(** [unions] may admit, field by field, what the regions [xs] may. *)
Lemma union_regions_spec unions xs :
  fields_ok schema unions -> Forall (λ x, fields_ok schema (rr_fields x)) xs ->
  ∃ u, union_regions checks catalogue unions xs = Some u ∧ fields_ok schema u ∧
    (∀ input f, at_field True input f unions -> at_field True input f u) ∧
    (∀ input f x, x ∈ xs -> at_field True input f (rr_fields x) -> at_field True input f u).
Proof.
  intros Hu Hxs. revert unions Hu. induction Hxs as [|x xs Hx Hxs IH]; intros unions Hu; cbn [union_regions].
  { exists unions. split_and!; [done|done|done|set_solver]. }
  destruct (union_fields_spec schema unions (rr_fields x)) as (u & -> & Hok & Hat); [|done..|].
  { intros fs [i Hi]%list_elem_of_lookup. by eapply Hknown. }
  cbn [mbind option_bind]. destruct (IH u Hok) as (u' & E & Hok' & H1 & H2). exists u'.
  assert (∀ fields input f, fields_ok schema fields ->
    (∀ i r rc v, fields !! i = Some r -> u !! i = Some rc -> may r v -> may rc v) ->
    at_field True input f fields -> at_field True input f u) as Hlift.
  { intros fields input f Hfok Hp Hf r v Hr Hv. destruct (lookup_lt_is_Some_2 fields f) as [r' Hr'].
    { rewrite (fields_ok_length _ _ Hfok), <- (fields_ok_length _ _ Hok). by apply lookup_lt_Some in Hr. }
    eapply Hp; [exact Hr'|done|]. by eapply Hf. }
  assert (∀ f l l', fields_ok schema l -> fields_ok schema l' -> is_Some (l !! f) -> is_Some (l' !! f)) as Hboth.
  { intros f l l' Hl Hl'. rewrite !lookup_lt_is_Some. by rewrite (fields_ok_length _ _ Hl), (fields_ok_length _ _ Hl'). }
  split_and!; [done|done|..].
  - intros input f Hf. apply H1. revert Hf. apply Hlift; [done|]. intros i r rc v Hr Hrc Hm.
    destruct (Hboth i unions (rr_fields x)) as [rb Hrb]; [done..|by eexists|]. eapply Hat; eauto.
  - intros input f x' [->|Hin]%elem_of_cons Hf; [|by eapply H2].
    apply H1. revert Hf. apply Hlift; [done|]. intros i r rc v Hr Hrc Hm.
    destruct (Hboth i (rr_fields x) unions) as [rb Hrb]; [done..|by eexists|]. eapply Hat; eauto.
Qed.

_ _ _ _

■ What needs to be done
Please transcribe exactly the lines above from the line that has "assert (∀ fields" up to and including the line that has "at_field True input f fields"; no other line belongs in the answer.

■ Task solution
  assert (∀ fields input f, fields_ok schema fields ->
    (∀ i r rc v, fields !! i = Some r -> u !! i = Some rc -> may r v -> may rc v) ->
    at_field True input f fields -> at_field True input f u) as Hlift.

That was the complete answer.